Plan for climate resilience

Our climate is changing at a global scale. Climate resilience is the ability of our region and its communities to prepare for and recover from the acute shocks and chronic stresses of climate change by transforming our infrastructure, natural systems, and social structures to be more responsive and adaptable. This will necessitate reenvisioning the way road, water, and energy infrastructure is built and maintained, preserving and protecting natural and agricultural areas, implementing stormwater best management practices, and creating social networks and resources to give residents tools to withstand climate impacts.

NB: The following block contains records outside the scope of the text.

(* ===== verification/OrdTree.v ===== *)
(** * The ordered-tree interface

    What the scheduler needs of a search tree: an intrusive, order-preserving
    container whose nodes live in caller-provided cells, several trees sharing
    one heap of cells.  [OrdTree] lists the operations, [OrdTreeLaws] what they
    promise about the in-order sequence each root represents and about the
    trees they do not touch.  The scheduler is proved against these classes and
    the red-black tree discharges them. *)

From stdpp Require Import base gmap list.
From Stdlib Require Import ZArith Lia Sorted.
From S2P Require Import Prelude RbTree RbRep RbTreeProof RbErase.

(** ** Comparison functions *)

(** A C comparison function that is a total preorder. *)
Class Comparator (cmp : Z -> Z -> Z) : Prop := {
  cmp_asym x y : cmp x y < 0 -> 0 <= cmp y x;
  cmp_lt_le x y z : cmp x y < 0 -> 0 <= cmp z y -> cmp x z < 0;
  cmp_le_trans x y z : 0 <= cmp y x -> 0 <= cmp z y -> 0 <= cmp z x;
}.

(** No element is below an earlier one. *)
Definition ordered (cmp : Z -> Z -> Z) (l : list Z) : Prop :=
  StronglySorted (fun a b => 0 <= cmp b a) l.

Lemma ordered_app cmp l1 l2 :
  ordered cmp (l1 ++ l2) <->
  ordered cmp l1 /\ ordered cmp l2 /\ (forall a b, a ∈ l1 -> b ∈ l2 -> 0 <= cmp b a).
Proof.
  unfold ordered. induction l1 as [|x l1 IH]; simpl.
  - split; [intros H; split_and!; [constructor|done|set_solver]|by intros (_ & ? & _)].
  - split.
    + intros H. apply StronglySorted_inv in H as [H Hx]. apply IH in H as (H1 & H2 & H3).
      apply Forall_app in Hx as [Hx1 Hx2]. split_and!; [by constructor|done|].
      rewrite Forall_forall in Hx2. intros a b. rewrite elem_of_cons. naive_solver.
    + intros (H1 & H2 & H3). apply StronglySorted_inv in H1 as [H1 Hx]. constructor.
      * apply IH. split_and!; [done|done|]. intros; apply H3; set_solver.
      * apply Forall_app. split; [done|]. apply Forall_forall. intros; apply H3; set_solver.
Qed.

Lemma ordered_splits cmp `{!Comparator cmp} node l :
  ordered cmp l ->
  exists l1 l2, l = l1 ++ l2 /\ splits cmp node l1 l2 /\ ordered cmp (l1 ++ node :: l2).
Proof.
  induction l as [|x l IH]; intros H.
  - exists [], []. split_and!; try done; repeat constructor.
  - apply StronglySorted_inv in H as [H Hx].
    destruct (Z.ltb_spec (cmp node x) 0) as [Hlt|Hge].
    + exists [], (x :: l). split; [done|].
      assert (Forall (fun y => cmp node y < 0) (x :: l)) as Hall.
      { constructor; [done|]. eapply Forall_impl; [exact Hx|]. intros y Hy. simpl in Hy.
        by eapply cmp_lt_le. }
      split; [by split|]. simpl. constructor; [by constructor|].
      eapply Forall_impl; [exact Hall|]. intros y Hy. by apply cmp_asym.
    + destruct (IH H) as (l1 & l2 & -> & [Hs1 Hs2] & Ho). exists (x :: l1), l2.
      split; [done|]. split; [split; [by constructor|done]|]. simpl. constructor; [done|].
      apply Forall_app in Hx as [Hx1 Hx2]. apply Forall_app. split; [done|]. by constructor.
Qed.

Lemma ordered_remove cmp l1 x l2 : ordered cmp (l1 ++ x :: l2) -> ordered cmp (l1 ++ l2).
Proof.
  rewrite !ordered_app. intros (H1 & H2 & H3). apply StronglySorted_inv in H2 as [H2 _].
  split_and!; [done|done|]. intros; apply H3; set_solver.
Qed.

(** ** The interface *)

Class OrdTree (H : Type) := {
  ot_insert : (Z -> Z -> Z) -> H -> Z -> Z -> option (H * Z);
  ot_erase : H -> Z -> Z -> option (H * Z);
  ot_first : H -> Z -> option Z;
  ot_next : H -> Z -> option Z;
  ot_last : H -> Z -> option Z;
  ot_new : H -> Z -> H;
  ot_drop : H -> Z -> H;
  ot_addr : Z -> Prop;
  ot_cell : H -> Z -> Prop;
  ot_rep : H -> Z -> list Z -> Prop;
}.

(** [ot_frame L h h']: going from [h] to [h'] only the trees over nodes of [L]
    may have changed. *)
Definition ot_frame `{OrdTree H} (L : list Z) (h h' : H) : Prop :=
  (forall a, ot_cell h' a <-> ot_cell h a) /\
  (forall r l, ot_rep h r l -> disj l L -> ot_rep h' r l).

Class OrdTreeLaws (H : Type) `{OrdTree H} : Prop := {
  ot_rep_empty h : ot_rep h 0 [];
  ot_rep_nodup h r l : ot_rep h r l -> NoDup l;
  ot_rep_cell h r l a : ot_rep h r l -> a ∈ l -> ot_cell h a /\ ot_addr a /\ a <> 0;
  ot_insert_law cmp h r l1 l2 n :
    ot_rep h r (l1 ++ l2) -> splits cmp n l1 l2 -> ot_addr n -> ot_cell h n ->
    n ∉ l1 ++ l2 ->
    exists h' r', ot_insert cmp h r n = Some (h', r') /\
      ot_rep h' r' (l1 ++ n :: l2) /\ ot_frame (l1 ++ n :: l2) h h';
  ot_erase_law h r l1 n l2 :
    ot_rep h r (l1 ++ n :: l2) ->
    exists h' r', ot_erase h r n = Some (h', r') /\
      ot_rep h' r' (l1 ++ l2) /\ ot_frame (l1 ++ l2) h h';
  ot_first_law h r l : ot_rep h r l -> ot_first h r = Some (hd 0 l);
  ot_next_law h r l1 n l2 : ot_rep h r (l1 ++ n :: l2) -> ot_next h n = Some (hd 0 l2);
  ot_last_law h r l : ot_rep h r l -> ot_last h r = Some (List.last l 0);
  ot_new_cell h n a : ot_cell (ot_new h n) a <-> a = n \/ ot_cell h a;
  ot_new_law h n r l : ot_rep h r l -> n ∉ l -> ot_rep (ot_new h n) r l;
  ot_drop_cell h n a : ot_cell (ot_drop h n) a <-> a <> n /\ ot_cell h a;
  ot_drop_law h n r l : ot_rep h r l -> n ∉ l -> ot_rep (ot_drop h n) r l;
}.

(** ** The red-black tree is an ordered tree *)

(** [n = root; while (n && n->right) n = n->right;] (kern/sched.c) *)
Fixpoint rightmost (fuel : nat) (s : rb_state) (n : Z) : option Z :=
  match fuel with
  | O => None
  | S fuel =>
      if n =? 0 then Some 0 else
      nn ← load s n;
      if rb_right nn =? 0 then Some n else rightmost fuel s (rb_right nn)
  end.

Definition rb_last (s : rb_state) : option Z := rightmost (loop_fuel s) s (rb_root s).

Definition rb_pair (o : option rb_state) : option (gmap Z rb_node * Z) :=
  s ← o; Some (rb_heap s, rb_root s).

#[export] Instance rb_ord_tree : OrdTree (gmap Z rb_node) := {
  ot_insert cmp h r n := rb_pair (rb_insert cmp (RbState h r) n);
  ot_erase h r n := rb_pair (rb_erase (RbState h r) n);
  ot_first h r := rb_first (RbState h r);
  ot_next h n := rb_next (RbState h 0) n;
  ot_last h r := rb_last (RbState h r);
  ot_new h n := <[n := RbNode 0 0 0]> h;
  ot_drop h n := delete n h;
  ot_addr := addr_ok;
  ot_cell h a := is_Some (h !! a);
  ot_rep h r l := rbt (RbState h r) l;
}.

Lemma rbt_ext s s' l :
  rbt s l -> rb_root s' = rb_root s ->
  (forall a, a ∈ l -> rb_heap s' !! a = rb_heap s !! a) -> rbt s' l.
Proof.
  intros (t & n & (Hc & Hr & Hroot & Hnd) & HR & <-) Hr' Hext. exists t, n. split; [|done].
  split; [done|]. split; [|split; [by rewrite Hr'|done]].
  eapply rep_ext; [|exact Hr]. done.
Qed.

Lemma rbt_cell s l a : rbt s l -> a ∈ l -> is_Some (rb_heap s !! a) /\ addr_ok a.
Proof.
  intros (t & n & (_ & Hr & _ & _) & _ & <-). simpl in Hr. revert Hr. generalize 0.
  induction t as [|c l IHl x r IHr]; simpl; [set_solver|].
  intros p (Hx & Hn & Hl & Hr). rewrite elem_of_app, elem_of_cons.
  intros [?|[->|?]]; eauto.
Qed.

Lemma rbt_nodup s l : rbt s l -> NoDup l.
Proof. intros (t & n & (_ & _ & _ & Hnd) & _ & <-). exact Hnd. Qed.

Lemma last_app_cons (l k : list Z) x : List.last (l ++ x :: k) 0 = List.last (x :: k) 0.
Proof. induction l as [|a l IH]; [done|]. simpl app. rewrite <- IH. by destruct l. Qed.

Lemma rb_last_spec s l : rbt s l -> rb_last s = Some (List.last l 0).
Proof.
  intros (t & n & Hz & _ & <-). pose proof (repz_height _ _ _ Hz) as Hh.
  destruct (Hz) as (_ & Hr & Hroot & _). unfold rb_last. simpl in Hroot. rewrite Hroot.
  assert (Hf : (height t < loop_fuel s)%nat) by (unfold loop_fuel; lia).
  revert Hf Hr. clear. generalize (loop_fuel s), (hole_par []).
  intros fuel. revert fuel. induction t as [|c l IHl x r IHr]; intros fuel p Hf Hr;
    (destruct fuel as [|fuel]; [simpl in Hf; lia|]); [done|].
  cbn [ptr rightmost inorder]. simpl in Hr, Hf. destruct Hr as ([Hx _] & Hn & _ & Hr).
  rewrite eqb_ne_false by done. unfold load. rewrite Hn. cbn [mbind option_bind rb_right].
  destruct r as [|cr lr xr rr].
  - simpl. by rewrite last_last.
  - rewrite eqb_ne_false by (simpl in Hr; apply Hr).
    rewrite (IHr _ x) by (try done; lia).
    f_equal. simpl inorder. rewrite (last_app_cons (inorder l)).
    by rewrite app_comm_cons, !last_app_cons.
Qed.

(** rb_next reads no root word. *)
Lemma rb_next_root h r r' n : rb_next (RbState h r) n = rb_next (RbState h r') n.
Proof.
  unfold rb_next. apply bind_cong. intros nn. change (loop_fuel (RbState h r'))
    with (loop_fuel (RbState h r)). generalize (loop_fuel (RbState h r)). intros fuel.
  destruct (negb _).
  - generalize (rb_right nn). induction fuel as [|fuel IH]; intros y; simpl; [done|].
    apply bind_cong. intros ny. by rewrite IH.
  - generalize n, (rb_parent nn). induction fuel as [|fuel IH]; intros m p; simpl; [done|].
    destruct (p =? 0); [done|]. apply bind_cong. intros np. by rewrite IH.
Qed.

Lemma rbt_frame h h' r' l L :
  rbt (RbState h' r') l -> same_off l h h' ->
  (forall a, a ∈ l -> is_Some (h !! a)) -> l ⊆ L -> ot_frame L h h'.
Proof.
  intros Hr Ho Hc HL. split.
  - intros a. simpl. destruct (decide (a ∈ l)) as [Ha|Ha]; [|by rewrite Ho].
    pose proof (proj1 (rbt_cell _ _ _ Hr Ha)). split; auto.
  - intros r k Hk Hd. simpl in *. eapply rbt_ext; [exact Hk|done|]. simpl.
    intros a Ha. apply Ho. intros Hin. eapply Hd; [exact Ha|]. by apply HL.
Qed.

#[export] Instance rb_ord_tree_laws : OrdTreeLaws (gmap Z rb_node).
Proof.
  split; simpl.
  - intros h. exists E, 0%nat. split; [|split; [constructor|done]].
    by split_and!; try done; constructor.
  - intros h r l. apply rbt_nodup.
  - intros h r l a Hr Ha. destruct (rbt_cell _ _ _ Hr Ha) as [? ?].
    split_and!; [done|done|]. by destruct H0.
  - intros cmp h r l1 l2 n Hr Hs Ha [nn Hn] Hin.
    destruct (rb_insert_spec _ _ _ _ _ _ Hr Hs Ha Hin Hn) as (s' & Hs' & Hr' & Ho).
    rewrite Hs'. exists (rb_heap s'), (rb_root s'). split; [done|]. destruct s' as [h' r'].
    split; [done|]. eapply rbt_frame; [done|done| |done].
    intros a. rewrite elem_of_app, elem_of_cons. intros [?|[->|?]]; [|by eexists|].
    all: eapply (rbt_cell (RbState h r)); [exact Hr|set_solver].
  - intros h r l1 n l2 Hr. destruct (rb_erase_spec _ _ _ _ Hr) as (s' & Hs' & Hr' & Ho).
    rewrite Hs'. exists (rb_heap s'), (rb_root s'). split; [done|]. destruct s' as [h' r'].
    split; [done|]. eapply rbt_frame; [done|done| |done].
    intros a Ha. eapply (rbt_cell (RbState h r)); [exact Hr|]. set_solver.
  - intros h r l. apply rb_first_spec.
  - intros h r l1 n l2 Hr. rewrite (rb_next_root h 0 r). by eapply rb_next_spec.
  - intros h r l. apply rb_last_spec.
  - intros h n a. destruct (decide (a = n)) as [->|Hne].
    + rewrite lookup_insert_eq. naive_solver.
    + rewrite lookup_insert_ne by done. naive_solver.
  - intros h n r l Hr Hn. eapply rbt_ext; [exact Hr|done|]. simpl. intros a Ha.
    apply lookup_insert_ne. by intros <-.
  - intros h n a. destruct (decide (a = n)) as [->|Hne].
    + rewrite lookup_delete_eq. split; [by intros [? ?]|naive_solver].
    + rewrite lookup_delete_ne by done. naive_solver.
  - intros h n r l Hr Hn. eapply rbt_ext; [exact Hr|done|]. simpl. intros a Ha.
    apply lookup_delete_ne. by intros <-.
Qed.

In northeastern Illinois, a changing climate translates to more frequent and severe weather events, extreme heat, and drought (see the ON TO 2050 Natural Resources snaphot for more information).[1] Climate change acts as a force multiplier on already existing environmental, land use, economic, transportation, and social challenges, compounding and exacerbating these issues through its impacts. Flooding has already caused major road, rail, and utility outages, disruptions of freight traffic, sewer overflows, and personal and financial stresses for residents and businesses. Heat waves have caused illness, hospitalization, and death in vulnerable communities as well as damage to infrastructure, and drought has had significant adverse effects on the region’s agricultural sector, water supply, and natural areas. Increasing temperatures can also lead to greater ozone formation, worsening air quality. The land and water assets that make up the region’s green infrastructure network not only support environmental quality, but also provide an important line of defense against many of these negative impacts. Those assets also face challenges from a changing climate and must be protected to ensure continued ecosystem services.


[GRAPHIC TO COME: An informational graphic on climate change impacts will highlight climate impacts, particularly flood damages, including climate projections.]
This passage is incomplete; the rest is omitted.